So I'm teaching myself character encoding, and I have a presumably stupid question: Wikipedia says
The byte order mark (BOM) is a Unicode character, U+FEFF BYTE ORDER
MARK (BOM), ...
, and a chart on that page writes
Encoding Representation (hexadecimal)
UTF-8 EF BB BF
UTF-16 (BE) FE FF
UTF-16 (LE) FF FE
...
I'm a little confused by it.

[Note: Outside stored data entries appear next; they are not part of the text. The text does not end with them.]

(* ================================================================== *)
(** ** Properties of parseInt *)

Lemma readDigits_uint_acc (d : Decimal.uint) :
  forall (acc : positive) (cnt : nat),
    readDigits 10 (NilEmpty.string_of_uint d) (Zpos acc) cnt
    = (Zpos (Pos.of_uint_acc d acc),
       (cnt + String.length (NilEmpty.string_of_uint d))%nat, "").
Proof.
  induction d; intros acc cnt;
    cbn [NilEmpty.string_of_uint readDigits Pos.of_uint_acc String.length].
  1: now rewrite Nat.add_0_r.
  all: change (digitValue _) with (Some 0%Z) || change (digitValue _) with (Some 1%Z)
       || change (digitValue _) with (Some 2%Z) || change (digitValue _) with (Some 3%Z)
       || change (digitValue _) with (Some 4%Z) || change (digitValue _) with (Some 5%Z)
       || change (digitValue _) with (Some 6%Z) || change (digitValue _) with (Some 7%Z)
       || change (digitValue _) with (Some 8%Z) || change (digitValue _) with (Some 9%Z).
  all: cbn [Z.ltb Z.compare Pos.compare Pos.compare_cont].
  all: rewrite <- Nat.add_succ_comm.
  all: rewrite <- IHd; f_equal; lia.
Qed.

Lemma readDigits_uint (d : Decimal.uint) :
  forall cnt : nat,
    readDigits 10 (NilEmpty.string_of_uint d) 0 cnt
    = (Z.of_N (Pos.of_uint d),
       (cnt + String.length (NilEmpty.string_of_uint d))%nat, "").
Proof.
  induction d; intros cnt;
    cbn [NilEmpty.string_of_uint readDigits Pos.of_uint String.length].
  1: now rewrite Nat.add_0_r.
  1: { change (digitValue "0") with (Some 0%Z). cbn [Z.ltb Z.compare].
       rewrite <- Nat.add_succ_comm. apply IHd. }
  all: change (digitValue _) with (Some 1%Z)
       || change (digitValue _) with (Some 2%Z) || change (digitValue _) with (Some 3%Z)
       || change (digitValue _) with (Some 4%Z) || change (digitValue _) with (Some 5%Z)
       || change (digitValue _) with (Some 6%Z) || change (digitValue _) with (Some 7%Z)
       || change (digitValue _) with (Some 8%Z) || change (digitValue _) with (Some 9%Z).
  all: cbn [Z.ltb Z.compare Pos.compare Pos.compare_cont Z.mul Z.add].
  all: rewrite <- Nat.add_succ_comm.
  all: apply readDigits_uint_acc.
Qed.

Lemma ofN_uint (n : N) : ofN n = NilEmpty.string_of_uint (N.to_uint n).
Proof.
  unfold ofN, NilZero.string_of_uint.
  destruct n as [ | p]; [reflexivity | ].
  cbn [N.to_uint]. pose proof (DecimalPos.Unsigned.to_uint_nonnil p) as H.
  now destruct (Pos.to_uint p).
Qed.

Lemma ofN_not_empty (n : N) : ofN n <> "".
Proof.
  rewrite ofN_uint. destruct n as [ | p]; [discriminate | ].
  cbn [N.to_uint]. pose proof (DecimalPos.Unsigned.to_uint_nonnil p) as H.
  now destruct (Pos.to_uint p).
Qed.

(** Reading the decimal text of a number gives the number back. *)
Lemma readDigits_ofN (n : N) :
  exists c : nat, readDigits 10 (ofN n) 0 0 = (Z.of_N n, S c, "").
Proof.
  pose proof (ofN_not_empty n) as Hne.
  rewrite ofN_uint in *. rewrite readDigits_uint.
  change (Pos.of_uint (N.to_uint n)) with (N.of_uint (N.to_uint n)).
  rewrite DecimalN.Unsigned.of_to. cbn [Nat.add].
  destruct (NilEmpty.string_of_uint (N.to_uint n)) as [ | c s]; [contradiction | ].
  now exists (String.length s).
Qed.

Lemma uint_allDigits (d : Decimal.uint) : allDigits (NilEmpty.string_of_uint d) = true.
Proof.
  induction d; cbn [NilEmpty.string_of_uint allDigits]; [reflexivity | .. ];
    now rewrite IHd.
Qed.

Lemma readInteger_decimal (c : ascii) (s : string) :
  allDigits (String c s) = true ->
  readInteger (String c s)
  = match readDigits 10 (String c s) 0 0 with
    | (v, S _, _) => Some v
    | _ => None
    end.
Proof.
  cbn [allDigits]. intros H. apply andb_true_iff in H. destruct H as [Hc Hs].
  unfold readInteger.
  destruct s as [ | c' s'].
  - destruct c as [[] [] [] [] [] [] [] []]; reflexivity.
  - cbn [allDigits] in Hs. apply andb_true_iff in Hs. destruct Hs as [Hc' _].
    assert (Hx : isOneOf c' "x" "X" = false).
    { destruct c' as [[] [] [] [] [] [] [] []]; try discriminate; reflexivity. }
    destruct c as [[] [] [] [] [] [] [] []]; try reflexivity.
    now rewrite Hx.
Qed.

Lemma parseInt_ofN (n : N) : parseInt (ofN n) = Some (Z.of_N n).
Proof.
  destruct (readDigits_ofN n) as [c Hread].
  pose proof (ofN_not_empty n) as Hne.
  pose proof (uint_allDigits (N.to_uint n)) as Hall. rewrite <- ofN_uint in Hall.
  destruct (ofN n) as [ | a s]; [contradiction | ].
  assert (Hparse : parseInt (String a s) = readInteger (String a s)).
  { cbn [allDigits] in Hall. apply andb_true_iff in Hall. destruct Hall as [Ha _].
    unfold parseInt.
    destruct a as [[] [] [] [] [] [] [] []]; try discriminate; reflexivity. }
  now rewrite Hparse, (readInteger_decimal a s Hall), Hread.
Qed.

As I know, most machines using Intel CPUs are little-endian, so why BOM is U+FE FF for UTF-16 (BE), rather than U+EF BB BF for UTF-8 or U+FF FE for UTF-16 (LE)?
As I know, most machines using Intel CPUs are little-endian
Intel CPUs are not the only CPUs used in the world. AMD, ARM, etc. And there are big-endian CPUs.
why BOM is U+FE FF for UTF-16 (BE), rather than U+EF BB BF for UTF-8 or U+FF FE for UTF-16 (LE)?
U+FEFF is the Unicode codepoint designation. FE FF, EF BB BF, FF FE, these are sequences of bytes instead. U+ only applies to Unicode codepoint designations, not bytes.
The numeric value of Unicode codepoint U+FEFF ZERO WIDTH NO-BREAK SPACE (which is its official designation, not U+FEFF BYTE ORDER MARK, though it is also used as a BOM) is 0xFEFF (65279).
That codepoint value encoded in UTF-8 produces three 8-bit codeunit values 0xEF 0xBB 0xBF, which are not subject to any endian issues, which is why UTF-8 does not have separate LE and BE variants.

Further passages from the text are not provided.